If you haven't been able to tell by my Facebook statuses, or my other blog posts, I've been having to deal with anger lately. I'm not talking about just being mad. I'm talking about all out anger. Rage. Frustration. But not hatred. Please don't think this is a "hate" blog. As much as I'm angry at someone, I don't hate them.

The Lord has been showing me things lately that I'm having hard times dealing with. I'm going through a situation right now that just fills me with anger. Naturally, I went to the Bible to learn how to deal with it.

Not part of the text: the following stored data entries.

(** [open(path)] for reading returns a handle on the file; the contents
    are those at the time of [read]. Contents are the text [read]
    returns: decoding and newline translation are left out. *)
Definition open_r (path : string) : M string := fun w =>
  let P := os.abspath w path in
  match files (fs w) !! P with
  | Some _ => (Ok P, w)
  | None =>
      if os.is_dir (fs w) P then (Raise (OSError EISDIR path), w)
      else (Raise (OSError ENOENT path), w)
  end.

(** [open(path, 'w')]: creates or truncates; the parent directory has
    to exist. What is written reaches the file at once (no buffer). *)
Definition open_w (path : string) : M string := fun w =>
  let w := log (EvOpenW path) w in
  let P := os.abspath w path in
  if os.is_dir (fs w) P then (Raise (OSError EISDIR path), w)
  else if negb (os.is_dir (fs w) (os_path.dirname P))
  then (Raise (OSError ENOENT path), w)
  else (Ok P, set_fs (Filesystem (<[P := ""]> (files (fs w))) (dirs (fs w))) w).

Definition file_read (handle : string) : M string := fun w =>
  (Ok (default "" (files (fs w) !! handle)), w).

Definition file_write (handle : string) (data : string) : M unit := fun w =>
  (Ok tt,
   set_fs (Filesystem
             (<[handle := default "" (files (fs w) !! handle) +:+ data]> (files (fs w)))
             (dirs (fs w))) w).

(** [collections.defaultdict(set)()]: a fresh, empty registry object. *)
Definition new_defaultdict : M nat := fun w =>
  (Ok (length (heap w)), set_heap (heap w ++ [∅]) w).

Definition registry_at (w : world) (r : nat) : registry :=
  default ∅ (heap w !! r).

(** [d[key].add(t)] on a [defaultdict(set)]: a missing key starts from
    the empty set. *)
Definition reg_add (key : string) (t : tag_tuple) (d : registry) : registry :=
  <[key := default ∅ (d !! key) ∪ {[t]}]> d.

(** [d[key].add(t)] on the registry object [r]. *)
Definition defaultdict_add (r : nat) (key : string) (t : tag_tuple) : M unit := fun w =>
  let d := registry_at w r in
  (Ok tt, set_heap (<[r := reg_add key t d]> (heap w)) w).

(** [d.items()], each set enumerated in some order. *)
Definition defaultdict_items (r : nat) : M (list (string * list tag_tuple)) := fun w =>
  (Ok (prod_map id elements <$> map_to_list (registry_at w r)), w).

(** [fnmatch.fnmatchcase] for patterns made of literal characters, [*]
    and [?]. *)
Fixpoint fnmatch (pat : string) : string -> bool :=
  match pat with
  | EmptyString => fun name => negb (Str.nonempty name)
  | String c pat' =>
      if Ascii.eqb c "*" then
        fix star (name : string) : bool :=
          fnmatch pat' name
          || match name with
             | EmptyString => false
             | String _ r => star r
             end
      else if Ascii.eqb c "?" then
        fun name => match name with
                    | EmptyString => false
                    | String _ r => fnmatch pat' r
                    end
      else
        fun name => match name with
                    | EmptyString => false
                    | String a r => Ascii.eqb a c && fnmatch pat' r
                    end
  end.

Example fnmatch_h : fnmatch "*.h" "ffi.h" = true.
Proof. reflexivity. Qed.
Example fnmatch_c : fnmatch "*.h" "ffi.c" = false.
Proof. reflexivity. Qed.
Example fnmatch_hh : fnmatch "*.h" "ffi.h.in" = false.
Proof. reflexivity. Qed.

Module glob.

(** [glob.iglob(pathname)] where only the last component of
    [pathname] has wildcards: the entries of the directory that match
    it, hidden ones left out, each joined to the directory as given. *)
Definition iglob (pathname : string) : M (list string) := fun w =>
  let dirname := os_path.dirname pathname in
  let pattern := os_path.basename pathname in
  let D := if Str.nonempty dirname then os.abspath w dirname else cwd w in
  if os.is_dir (fs w) D then
    (Ok (os_path.join dirname <$>
           filter (fun name =>
                     (Str.startswith pattern "." || negb (Str.startswith name "."))
                     && fnmatch pattern name = true)
                  (os.listdir (fs w) D)), w)
  else (Ok [], w).

End glob.

(** ** The platform descriptors *)

Record Platform := {
  directory : string;
  sdk : string;
  arch : string;
  triple : string;
  version_min : string;
  prefix : string;
  suffix : string;
  src_dir : string;
  src_files : list string;
  hdr_files : list string
}.

(** The line feed of the guard strings. *)
Definition LF : string := String (ascii_of_nat 10) EmptyString.

Definition ios_simulator_platform : Platform := {|
  directory := "darwin_ios";
  sdk := "iphonesimulator";
  arch := "i386";
  triple := "i386-apple-darwin11";
  version_min := "-miphoneos-version-min=8.0";
  prefix := "#ifdef __i386__" +:+ LF +:+ LF;
  suffix := LF +:+ LF +:+ "#endif";
  src_dir := "x86";
  src_files := ["sysv.S"; "ffi.c"];
  hdr_files := ["internal.h"]
|}.

Definition ios_simulator64_platform : Platform := {|
  directory := "darwin_ios";
  sdk := "iphonesimulator";
  arch := "x86_64";
  triple := "x86_64-apple-darwin13";
  version_min := "-miphoneos-version-min=8.0";
  prefix := "#ifdef __x86_64__" +:+ LF +:+ LF;
  suffix := LF +:+ LF +:+ "#endif";
  src_dir := "x86";
  src_files := ["unix64.S"; "ffi64.c"; "ffiw64.c"; "win64.S"];
  hdr_files := ["internal64.h"; "asmnames.h"]
|}.

Definition ios_device_platform : Platform := {|
  directory := "darwin_ios";
  sdk := "iphoneos";
  arch := "armv7";
  triple := "arm-apple-darwin11";
  version_min := "-miphoneos-version-min=8.0";
  prefix := "#ifdef __arm__" +:+ LF +:+ LF;
  suffix := LF +:+ LF +:+ "#endif";
  src_dir := "arm";
  src_files := ["sysv.S"; "ffi.c"];
  hdr_files := ["internal.h"]
|}.

Definition ios_device64_platform : Platform := {|
  directory := "darwin_ios";
  sdk := "iphoneos";
  arch := "arm64";
  triple := "aarch64-apple-darwin13";
  version_min := "-miphoneos-version-min=8.0";
  prefix := "#ifdef __arm64__" +:+ LF +:+ LF;
  suffix := LF +:+ LF +:+ "#endif";
  src_dir := "aarch64";
  src_files := ["sysv.S"; "ffi.c"];
  hdr_files := ["internal.h"]
|}.

Definition tvos_simulator64_platform : Platform := {|
  directory := "darwin_tvos";
  sdk := "appletvsimulator";
  arch := "x86_64";
  triple := "x86_64-apple-darwin13";
  version_min := "-mappletvos-version-min=9.0";
  prefix := "#ifdef __x86_64__" +:+ LF +:+ LF;
  suffix := LF +:+ LF +:+ "#endif";
  src_dir := "x86";
  src_files := ["unix64.S"; "ffi64.c"];
  hdr_files := ["internal64.h"]
|}.

Definition tvos_device64_platform : Platform := {|
  directory := "darwin_tvos";
  sdk := "appletvos";
  arch := "arm64";
  triple := "aarch64-apple-darwin13";
  version_min := "-mappletvos-version-min=9.0";
  prefix := "#ifdef __arm64__" +:+ LF +:+ LF;
  suffix := LF +:+ LF +:+ "#endif";
  src_dir := "aarch64";
  src_files := ["sysv.S"; "ffi.c"];
  hdr_files := ["internal.h"]
|}.

Definition desktop_amd64_platform : Platform := {|
  directory := "darwin_osx";
  sdk := "macosx";
  arch := "x86_64";
  triple := "x86_64-apple-darwin10";
  version_min := "-mmacosx-version-min=10.6";
  prefix := "#ifdef __x86_64__" +:+ LF +:+ LF;
  suffix := LF +:+ LF +:+ "#endif";
  src_dir := "x86";
  src_files := ["unix64.S"; "ffi64.c"; "ffiw64.c"; "win64.S"];
  hdr_files := ["internal64.h"; "asmnames.h"]
|}.

Definition desktop_arm64_platform : Platform := {|
  directory := "darwin_osx";
  sdk := "macosx";
  arch := "arm64";
  triple := "aarch64-apple-darwin20";
  version_min := "-mmacosx-version-min=11.0";
  prefix := "#ifdef __arm64__" +:+ LF +:+ LF;
  suffix := LF +:+ LF +:+ "#endif";
  src_dir := "aarch64";
  src_files := ["sysv.S"; "ffi.c"];
  hdr_files := ["internal.h"]
|}.

(** ** The script *)

(** How a child process ended: with an exit status, or not started at
    all ([execve] failed). *)
Inductive child_outcome :=
| Exited (returncode : Z)
| NotStarted (e : errno).

(** A child process, run to completion in a working directory with an
    environment: what it leaves on the file system and how it ended. *)
Definition process : Type :=
  list string -> list (string * string) -> string -> filesystem ->
  child_outcome * filesystem.

Section Script.

(** The programs on the machine ([../configure] among them). *)
Variable child : process.

(** [subprocess.check_call(args, env=env)]. *)
Definition check_call (args : list string) (env : list (string * string)) : M unit :=
  fun w =>
    match child args env (cwd w) (fs w) with
    | (Exited rc, f') =>
        let w' := log (EvCall args env rc) (set_fs f' w) in
        if rc =? 0 then (Ok tt, w')
        else (Raise (CalledProcessError rc args), w')
    | (NotStarted e, f') =>
        (Raise (OSError e (default "" (head args))), set_fs f' w)
    end.
(** The theorem at a run in which the fetch of the domains raises and
    the account has one Worker. *)
Lemma zero_records_and_fetch_errors_skipped_witness :
  let o := fun k : kind =>
             match k with
             | Domains => inl (Exn Exception "API error: 500 - down")
             | Workers => inr [PDict [("id", PStr "api")]]
             | _ => inr []
             end : fetch_outcome in
  let w := world_of [Answer (ok_response (PDict [])); Answer accepted] in
  exists all s w1,
    run_with o None w = (Return (all, s), w1)
    /\ fetched (o Domains) = []
    /\ dict_get all "domains" = Some []
    /\ dict_mem (synced s) "domains" = false
    /\ dict_mem (errors s) "domains" = false
    /\ (forall r, In r (sent w1) -> req_url r = sync_url Domains ->
                  In r (sent w)).
Proof.
  intros o w.
  destruct (summary_with_run (get_all_resources_with o) None w
              (get_all_resources_with_returns o)
              (get_all_resources_with_keeps_files o))
    as (all & s0 & _ & _ & _ & w1 & Hrun & _).
  exists all, (set_total s0 (sum (dict_values (synced s0)))), w1.
  split; [exact Hrun|]. split; [reflexivity|].
  exact (proj1 zero_records_and_fetch_errors_skipped o None w all _ w1
               Domains Hrun eq_refl).
Defined.

(** *** C8 *)

(** The number of newline characters of a text. *)
Fixpoint newlines (s : string) : nat :=
  match s with
  | EmptyString => O
  | String c s' =>
      ((if Ascii.eqb c "010" then 1 else 0) + newlines s')%nat
  end.

Lemma newlines_app (a b : string) :
  newlines (a ++ b) = (newlines a + newlines b)%nat.
Proof.
  induction a as [|c a IH]; cbn [append newlines]; [reflexivity|].
  rewrite IH. lia.
Qed.









End SyncAllSpec.

(** ** The fetcher: a refusal on any page ends the fetch *)

Module CloudflareFetcherFailures.
Import Py Env CloudflareFetcher MonadFacts CloudflareFetcherSpec.
Local Open Scope monad_scope.
(** X8: the batches handed to the primitive, put end to end, are a prefix of
    the non-null entries of the descriptor array, in order: no segment
    reaches the primitive twice or out of turn, and none is passed over but
    the null ones.  No batch has more than 16 entries, the size of the local
    array. *)
Theorem batches_are_array_in_order fd u n off fn prot s :
  (exists rest,
      non_null (user_iovs a K u n)
        = concat (xfer_batches (trace (do_iov a K fd u n off fn prot s))) ++ rest) /\
  Forall (fun b => (length b <= 16)%nat)
    (xfer_batches (trace (do_iov a K fd u n off fn prot s))).
Proof.
  destruct (do_iov_trace fd u n off fn prot s)
    as [Hnil|[[ok Hone]|(Hn & Hloop & Hval)]].
  - rewrite Hnil. split; [eexists; reflexivity | constructor].
  - rewrite Hone. split; [eexists; reflexivity | constructor].
  - rewrite Hloop.
    change (EvAcquire :: ?x :: ?t ++ [EvRelease])
      with (EvAcquire :: (x :: t) ++ [EvRelease]).
    match goal with
    | |- context [EvAcquire :: ?t ++ [EvRelease]] =>
        destruct (boundary_events t) as (_ & _ & ->)
    end.
    cbn [xfer_batches flat_map app].
    match goal with
    | |- context [trace (do_iov_loop a K ?f fd fn prot ?st0 ?s0)] =>
        fold (xfer_batches (trace (do_iov_loop a K f fd fn prot st0 s0)));
        destruct (@do_iov_loop_batches_prefix fd fn prot f st0 s0)
          as [(k & Hk & Hcat) Hall]; [apply iov_count_small, Hn|]
    end.
    cbn [count uiov] in Hk, Hcat. split; [|exact Hall].
    exists (non_null (user_iovs a K (u + k * sizeof_iovec a) (n - k))).
    rewrite Hcat, <- non_null_app, <- user_iovs_split by lia. reflexivity.
Qed.

(** ** A short transfer, the lengths adding up within [ssize_t] *)

Lemma do_iov_batch_in_array fd u n off fn prot s iov e :
  In iov (xfer_batches (trace (do_iov a K fd u n off fn prot s))) ->
  In e iov -> In e (user_iovs a K u n).
Proof.
  destruct (do_iov_trace fd u n off fn prot s)
    as [Hnil|[[ok Hone]|(Hn & Hloop & Hval)]].
  - rewrite Hnil. intros [].
  - rewrite Hone. intros [].
  - rewrite Hloop.
    change (EvAcquire :: ?x :: ?t ++ [EvRelease])
      with (EvAcquire :: (x :: t) ++ [EvRelease]).
    match goal with
    | |- context [EvAcquire :: ?t ++ [EvRelease]] =>
        destruct (boundary_events t) as (_ & _ & ->)
    end.
    cbn [xfer_batches flat_map app].
    match goal with
    | |- context [trace (do_iov_loop a K ?f fd fn prot ?st0 ?s0)] =>
        fold (xfer_batches (trace (do_iov_loop a K f fd fn prot st0 s0)));
        destruct (@do_iov_loop_batches_prefix fd fn prot f st0 s0)
          as [(k & Hk & Hcat) _]; [apply iov_count_small, Hn|]
    end.
    cbn [count uiov] in Hk, Hcat. intros Hin He.
    assert (Hc : In e (non_null (user_iovs a K u k))).
    { rewrite <- Hcat. apply in_concat. exists iov. split; assumption. }
    apply non_null_incl in Hc.
    rewrite (@user_iovs_split W a K u k n) by lia.
    apply in_or_app. left. exact Hc.
Qed.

"Surely the day is coming; it will burn like a furnace. All the arrogant and every evildoer will be stubble, and that day that is coming will set them on fire," says the Lord Almighty. "Not a root or a branch will be left to them. But for you who revere my name, the sun of righteousness will rise with healing in its wings. And you will go out and leap like calves released from the stall. Then you will trample down the wicked; they will be ashes under the soles of your feet on the day when I do these things," says the Lord Almighty." - Malachi 4:1-3

Stay with me now...

"Without wood a fire goes out; 
without gossip a quarrel dies down. 
As charcoal to embers and as wood to fire, 
so is a quarrelsome person for kindling strife. 
The words of a gossip are like choice morsels; 
they go down to the inmost parts. 
Like a coating of silver dross on earthenware 
are fervent lips with an evil heart. 
Enemies disguise themselves with their lips, 
but in their hearts they harbor deceit.
Though their speech is charming, do not believe them,
for seven abominations will be exposed in the assembly. **
Whoever digs a pit will fall into it;
if someone rolls a stone, it will roll back on them.
A lying tongue hates those it hurts, 
and a flattering mouth works ruins."
- Proverbs 26:20-28

[[** I'm pretty sure the seven abominations that's mentioned is from Proverbs 6: 16-19. Don't quote me on that though.]]

Wow... Well if that last passage from Proverbs doesn't hit it right on the head, I'm not sure what would. Ya know, I read passages like this and get pumped. I think to myself, "Every person who's ever done me wrong, this is what they're going to get! YEAH! GO GOD! GOD ALWAYS WINS!!!" But then the Lord reminds me that revenge is sinful. Yes, God does always win. But he doesn't do it out of anger or shoving it in anyone's face. He does it because He is God. Giver of life. And having remorse against someone isn't right. And he since God has a sense of humor, he likes to remind me right after I read these verses.

For example:

"Do not gloat when your enemy falls;
when he stumbles, do not let yourself rejoice,
or the Lord will see and disapprove
and turn his wrath away from him."
- Proverbs 24:17-18

"Do not be quickly provoked in your spirit,
for anger resides in the lap of fools."
- Ecclesiastes 7:9

"If your enemy is hungry, give him food to eat;
if he is thirsty, give him water to drink,"
- Proverbs 25:21

"A fool gives full vent to his anger,
but a wise man keeps himself under control."
- Proverbs 29:11

I'm sorry, Lord... WHAT? You want me to give water to these people if they are thirsty? You want me to give them food if they're hungry?? Why couldn't they give ME food when I was hungry? Or water when I was thirsty? Why couldn't they have the decency to be nice like ME?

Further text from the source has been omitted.